Transition of a Friend

May 30th 2007

So it is with a heavy heart that I inform you about the transition of a friend to palliative or end of life care. Mario's outlook is grim...he seems now at peace as he lays in the palliative care unit in Surrey Memorial.

It's very sad but the family including myself have had an opportunity to say our goodbyes as he transitions on to the next phase of his eternal journey.

All we can do now is pray and ensure he is comfortable in his final hours.

Monday, May 28, 2007

Showing Support


I'm off to Vancouver to help out Rita through this tough time...although I look forward to seeing my family when I travel to Vancouver I must say this will be the most difficult trip yet...no-one can ever truly be prepared to say good-bye to a brother and I think it absolutely unthinkable for a mother and father to bury their son. We don't know when it will come, Mario is breathing on his own right now and has been taken off of the ventilator...there is another meeting with the doctor today to determine what will happen next.

I was lucky to be able to book our flights on points...I am very happy with Alaska Airlines as this saved us close to $700, money we really couldn't afford to spend. I spoke with Rita and she is praying for a miracle, we all are.

On a happier note, I will be able to spend some quality time with my immediate and extended families. Its always nice to visit with brothers, sisters, nephews and nieces...the children brighten your day just by being there.

Please keep Mario in your thoughts and prayers.

I'll update you when I get in.

All the best,

VP

Sunday, May 27, 2007

Good News

Well I got the news from my scan that showed negative for Lymphoma...relief...going now for a complete blood work up ot see what exactly I have growing in me...

Mario's is inubated right now and breathing with the assistance of a machine...he apparently has coughed and rolled his eyes, however the nurses are cautious to say wether or not these are concious activities or simply nerve impulses...there is a family meeting today at 2pm...hopefully the doctor will have some news that will shed light on his condition. Rita is enjoying her time with her family. She and her sister have become good friends over the past few years and have formed a close bond with each other. Please keep Mario in your prayers...41 is too early to leave.

My love goes out to all of you on this American Memorial Day weekend...peace be with you...assalamu alaikum.

VP

Thursday, May 24, 2007

When it rains...

Sad news came to us today, my wife's brother had a heart attack last night and is in the ICU :'-(

Although his health has been failing due to extensive dialysis, Rita was not prepared for this news about her brother of 41 years...it does bring home sobering thoughts of our own mortatlity and the fleeting sense of normality we experience when this sort of news comes down the pipe.

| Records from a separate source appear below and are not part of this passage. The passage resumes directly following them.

(* ===== verification/GoTime.v ===== *)
(** * Go's time.Time and time.Parse for the program's layout

    A [time.Time] produced by [time.Parse] without a zone, or the zero
    [time.Time{}], is the instant it denotes: seconds since 1 January of
    year 1, 00:00:00 UTC, and nanoseconds (the [sec()] and [nsec()] of Go's
    representation; the location is UTC in both cases).  [Before] and
    [After] compare instants as Go does.  [parse_time] is [time.Parse]
    specialised to the layout "2006-01-02 15:04:05.999" of main.go 14:
    the chunks stdLongYear, "-", stdZeroMonth, "-", stdZeroDay, " ",
    stdHour, ":", stdZeroMinute, ":", stdZeroSecond, stdFracSecond9 with
    Go's [getnum], [skip] (a space of the layout matches any run of
    spaces), range checks, the extra-text check and the final day check. *)

From S2P Require Import Prelude GoStrings.
Import GoStrings.

#[local] Set Warnings "-clear-no-such-hyp".

Module GoTime.

#[local] Open Scope Z_scope.

Record Time : Type := mkTime {
  t_sec : Z;
  t_nsec : Z
}.

#[export] Instance Time_eq_dec : EqDecision Time.
Proof. solve_decision. Defined.

(** [time.Time{}]: January 1, year 1, 00:00:00.000000000 UTC. *)
Definition zeroTime : Time := mkTime 0 0.

(** [t.Before(u)]. *)
Definition Before (t u : Time) : bool :=
  (t_sec t <? t_sec u) || ((t_sec t =? t_sec u) && (t_nsec t <? t_nsec u)).

(** [t.After(u)]. *)
Definition After (t u : Time) : bool := Before u t.

(** [t.Equal(u)]: the same instant. *)
Definition Equal (t u : Time) : bool := (t_sec t =? t_sec u) && (t_nsec t =? t_nsec u).

(** ** Calendar *)

Definition isLeap (year : Z) : bool :=
  (year mod 4 =? 0) && (negb (year mod 100 =? 0) || (year mod 400 =? 0)).

(** Go's [daysBefore] table: days before the first of each month in a
    non-leap year. *)
Definition daysBefore (month : Z) : Z :=
  nth (Z.to_nat month) [0; 0; 31; 59; 90; 120; 151; 181; 212; 243; 273; 304; 334; 365] 0.

Definition daysIn (month year : Z) : Z :=
  if (month =? 2) && isLeap year then 29 else daysBefore (month + 1) - daysBefore month.

(** Days from 1 January of year 1 to the given date (proleptic
    Gregorian calendar, floor division for years before 1). *)
Definition days_since_year1 (year month day : Z) : Z :=
  let y := year - 1 in
  365 * y + y / 4 - y / 100 + y / 400 + daysBefore month
  + (if isLeap year && (3 <=? month) then 1 else 0) + day - 1.

(** [time.Date(year, month, day, hour, min, sec, nsec, time.UTC)] for
    fields in range. *)
Definition Date (year month day hour min sec nsec : Z) : Time :=
  mkTime (days_since_year1 year month day * 86400 + hour * 3600 + min * 60 + sec) nsec.

(** ** The pieces of [time.Parse] *)

Definition dval (c : ascii) : Z := Z.of_nat (code c) - 48.

(** [getnum(s, fixed)]: one or two digits, exactly two when [fixed]. *)
Definition getnum (s : list ascii) (fixed : bool) : option (Z * list ascii) :=
  match s with
  | c0 :: rest =>
      if negb (is_dec_digit c0) then None else
      match rest with
      | c1 :: rest' =>
          if is_dec_digit c1 then Some (dval c0 * 10 + dval c1, rest')
          else if fixed then None else Some (dval c0, rest)
      | [] => if fixed then None else Some (dval c0, rest)
      end
  | [] => None
  end.

Definition is_space_char (c : ascii) : bool := (code c =? 32)%nat.

(** [cutspace]: drop leading spaces. *)
Fixpoint cutspace (s : list ascii) : list ascii :=
  match s with
  | c :: t => if is_space_char c then cutspace t else s
  | [] => []
  end.

(** [skip(value, prefix)]; [cut] records that the spaces at the front of
    the remaining prefix were already cut. *)
Fixpoint skip_go (cut : bool) (prefix value : list ascii) : option (list ascii) :=
  match prefix with
  | [] => Some value
  | p :: prefix' =>
      if is_space_char p then
        if cut then skip_go true prefix' value
        else match value with
             | v :: _ => if is_space_char v then skip_go true prefix' (cutspace value) else None
             | [] => skip_go true prefix' (cutspace value)
             end
      else match value with
           | v :: value' => if Ascii.eqb v p then skip_go false prefix' value' else None
           | [] => None
           end
  end.

Definition skip (value : list ascii) (prefix : string) : option (list ascii) :=
  skip_go false (list_ascii_of_string prefix) value.

(** stdLongYear: four bytes, the first a digit, read by [atoi], which
    requires them all to be digits. *)
Definition parse_year (s : list ascii) : option (Z * list ascii) :=
  match s with
  | c0 :: c1 :: c2 :: c3 :: rest =>
      if forallb is_dec_digit [c0; c1; c2; c3]
      then Some (((dval c0 * 10 + dval c1) * 10 + dval c2) * 10 + dval c3, rest)
      else None
  | _ => None
  end.

Fixpoint digits_value (ds : list ascii) (acc : Z) : Z :=
  match ds with
  | [] => acc
  | d :: ds' => digits_value ds' (acc * 10 + dval d)
  end.

Fixpoint take_digits (s : list ascii) : list ascii :=
  match s with
  | c :: t => if is_dec_digit c then c :: take_digits t else []
  | [] => []
  end.

Definition commaOrPeriod (c : ascii) : bool := (code c =? 46)%nat || (code c =? 44)%nat.

(** stdFracSecond9: a '.' or ',' and at least one digit, else the
    fraction is omitted; all digits are consumed, the first nine count
    ([parseNanoseconds] scales to nanoseconds). *)
Definition parse_frac (s : list ascii) : Z * list ascii :=
  match s with
  | c0 :: c1 :: _ =>
      if commaOrPeriod c0 && is_dec_digit c1 then
        let ds := take_digits (tail s) in
        let nbytes := Nat.min (1 + length ds) 10 in
        (digits_value (take (nbytes - 1) ds) 0 * 10 ^ Z.of_nat (10 - nbytes),
         drop (1 + length ds) s)
      else (0, s)
  | _ => (0, s)
  end.

Definition guard (b : bool) : option unit := if b then Some tt else None.

(** [time.Parse("2006-01-02 15:04:05.999", value)]: [None] for any
    parse error. *)
Definition parse_time (value : string) : option Time :=
  let v := list_ascii_of_string value in
  '(year, v) ← parse_year v;
  v ← skip v "-";
  '(month, v) ← getnum v true;
  guard ((1 <=? month) && (month <=? 12));;
  v ← skip v "-";
  '(day, v) ← getnum v true;
  v ← skip v " ";
  '(hour, v) ← getnum v false;
  guard ((0 <=? hour) && (hour <? 24));;
  v ← skip v ":";
  '(min, v) ← getnum v true;
  guard ((0 <=? min) && (min <? 60));;
  v ← skip v ":";
  '(sec, v) ← getnum v true;
  guard ((0 <=? sec) && (sec <? 60));;
  let '(nsec, v) := parse_frac v in
  guard (bool_decide (v = []));;
  guard ((1 <=? day) && (day <=? daysIn month year));;
  Some (Date year month day hour min sec nsec).

(** ** [Before] is a strict total order on instants *)

Section Order.

Lemma Before_spec t u :
  Before t u = true <->
  t_sec t < t_sec u \/ (t_sec t = t_sec u /\ t_nsec t < t_nsec u).
Proof.
  unfold Before. rewrite orb_true_iff, andb_true_iff, Z.ltb_lt, Z.eqb_eq, Z.ltb_lt.
  done.
Qed.

Lemma Before_irrefl t : Before t t = false.
Proof. apply not_true_iff_false. rewrite Before_spec. lia. Qed.

Lemma Before_trans t u w :
  Before t u = true -> Before u w = true -> Before t w = true.
Proof. rewrite !Before_spec. lia. Qed.

Lemma Before_asym t u : Before t u = true -> Before u t = false.
Proof. rewrite Before_spec. intros H. apply not_true_iff_false. rewrite Before_spec. lia. Qed.

Lemma Before_total t u :
  Before t u = false -> Before u t = false -> t = u.
Proof.
  rewrite <- !not_true_iff_false, !Before_spec. intros H1 H2.
  destruct t as [s1 n1], u as [s2 n2]; simpl in *. f_equal; lia.
Qed.

End Order.

#[export] Hint Resolve Before_irrefl Before_asym : loga.

(** ** Earliest and latest instants of a list *)

Section MinMax.

(** [t] is the earliest instant of [S]: no instant of [S] is before it. *)
Definition is_min_time (t : Time) (S : list Time) : Prop :=
  t ∈ S /\ forall x, x ∈ S -> Before x t = false.

(** [t] is the latest instant of [S]. *)
Definition is_max_time (t : Time) (S : list Time) : Prop :=
  t ∈ S /\ forall x, x ∈ S -> Before t x = false.

#[export] Instance is_min_time_proper t : Proper ((≡ₚ) ==> iff) (is_min_time t).
Proof.
  intros S1 S2 Hp. unfold is_min_time. setoid_rewrite Hp. done.
Qed.

#[export] Instance is_max_time_proper t : Proper ((≡ₚ) ==> iff) (is_max_time t).
Proof.
  intros S1 S2 Hp. unfold is_max_time. setoid_rewrite Hp. done.
Qed.

Lemma is_min_time_cons_elem t t0 S :
  t0 ∈ S -> is_min_time t (t0 :: S) <-> is_min_time t S.
Proof.
  intros H0. unfold is_min_time. split.
  - intros [Hin Hle]. split; [set_solver|]. intros x Hx. apply Hle. set_solver.
  - intros [Hin Hle]. split; [set_solver|]. intros x Hx. apply Hle. set_solver.
Qed.

Lemma is_max_time_cons_elem t t0 S :
  t0 ∈ S -> is_max_time t (t0 :: S) <-> is_max_time t S.
Proof.
  intros H0. unfold is_max_time. split.
  - intros [Hin Hle]. split; [set_solver|]. intros x Hx. apply Hle. set_solver.
  - intros [Hin Hle]. split; [set_solver|]. intros x Hx. apply Hle. set_solver.
Qed.

Lemma is_min_time_unique t1 t2 S : is_min_time t1 S -> is_min_time t2 S -> t1 = t2.
Proof.
  intros [H1 H1'] [H2 H2']. apply Before_total; [by apply H2'|by apply H1'].
Qed.

Lemma is_max_time_unique t1 t2 S : is_max_time t1 S -> is_max_time t2 S -> t1 = t2.
Proof.
  intros [H1 H1'] [H2 H2']. apply Before_total; [by apply H1'|by apply H2'].
Qed.

(** "Not before" is transitive (it is "at or after"). *)
Lemma not_Before_trans a b c :
  Before a b = false -> Before b c = false -> Before a c = false.
Proof. rewrite <- !not_true_iff_false, !Before_spec. lia. Qed.

(** A loop [if cur.After(x) { cur = x }] (resp. [cur.Before(x)]) over the
    instants [S] from [t0] ends with the earliest (resp. latest) instant
    of [t0 :: S]. *)
Lemma fold_min_time S t0 :
  is_min_time (fold_left (fun cur x => if After cur x then x else cur) S t0) (t0 :: S).
Proof.
  revert t0. induction S as [|x S IH]; intros t0; simpl.
  - split; [set_solver|]. intros y Hy. apply list_elem_of_singleton in Hy as ->.
    apply Before_irrefl.
  - set (t1 := if After t0 x then x else t0).
    assert (Ht1 : t1 ∈ [t0; x] /\ Before t0 t1 = false /\ Before x t1 = false).
    { unfold t1, After. destruct (Before x t0) eqn:E; repeat split; try set_solver;
        auto using Before_irrefl, Before_asym. }
    destruct (IH t1) as [Hin Hle]. split.
    + apply elem_of_cons in Hin as [->|Hin]; set_solver.
    + intros y Hy. apply elem_of_cons in Hy as [->|Hy];
        [|apply elem_of_cons in Hy as [->|Hy]]; try (apply Hle; set_solver).
      * apply (not_Before_trans _ t1); [apply Ht1|apply Hle; set_solver].
      * apply (not_Before_trans _ t1); [apply Ht1|apply Hle; set_solver].
Qed.

Lemma fold_max_time S t0 :
  is_max_time (fold_left (fun cur x => if Before cur x then x else cur) S t0) (t0 :: S).
Proof.
  revert t0. induction S as [|x S IH]; intros t0; simpl.
  - split; [set_solver|]. intros y Hy. apply list_elem_of_singleton in Hy as ->.
    apply Before_irrefl.
  - set (t1 := if Before t0 x then x else t0).
    assert (Ht1 : t1 ∈ [t0; x] /\ Before t1 t0 = false /\ Before t1 x = false).
    { unfold t1. destruct (Before t0 x) eqn:E; repeat split; try set_solver;
        auto using Before_irrefl, Before_asym. }
    destruct (IH t1) as [Hin Hle]. split.
    + apply elem_of_cons in Hin as [->|Hin]; set_solver.
    + intros y Hy. apply elem_of_cons in Hy as [->|Hy];
        [|apply elem_of_cons in Hy as [->|Hy]]; try (apply Hle; set_solver).
      * apply (not_Before_trans _ t1); [apply Hle; set_solver|apply Ht1].
      * apply (not_Before_trans _ t1); [apply Hle; set_solver|apply Ht1].
Qed.

End MinMax.

End GoTime.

Prayers would be helpful for Mario and his family.

VP

Wednesday, May 23, 2007

Pre-Diagnosis


So I’m preparing for a trip to IRL to celebrate my brother’s 40th birthday and to look after the estate of my Grandfather on my Mother’s side, we should be very excited about this trip. However, I am currently living with a little secret…it’s about the size of an olive and it’s located on the left side of my neck. I say it’s a secret because I have not told my family, save my wife and partner Rita. She so bravely told me that there was no need to worry until there was something to worry about…what a rock! I went for my CT scan 2 days ago and will hopefully have the results for Friday’s appointment with my new doctor…I have been on antibiotics for a week now to see if this is merely an infection of a lymph node…since there is no pain associated with my new little friend I doubt it is an infection. So I am trying desperately to keep positive in the absence of a definitive diaginosis.

Man, life can come at you pretty quickly when the shit hits the fan…and it hasn’t even really hit yet. I’ve flooded myelf with all these different thoughts of what if, reflection of what has been and what could have been, how will I move forward, what is in my future, what is in her future…etc.

I haven’t asked, Why me? I don’t want to be that selfish…I have had a great time so far in my life having done so many great and wonderful things. I’ve travelled to amazing places, made great friends and have had great joy…when I think about it the grass is pretty green on my side of the fence.

I am always thinking of new journeys…this could be the most important one of my life…so if you come across this little note please have a good thought for me.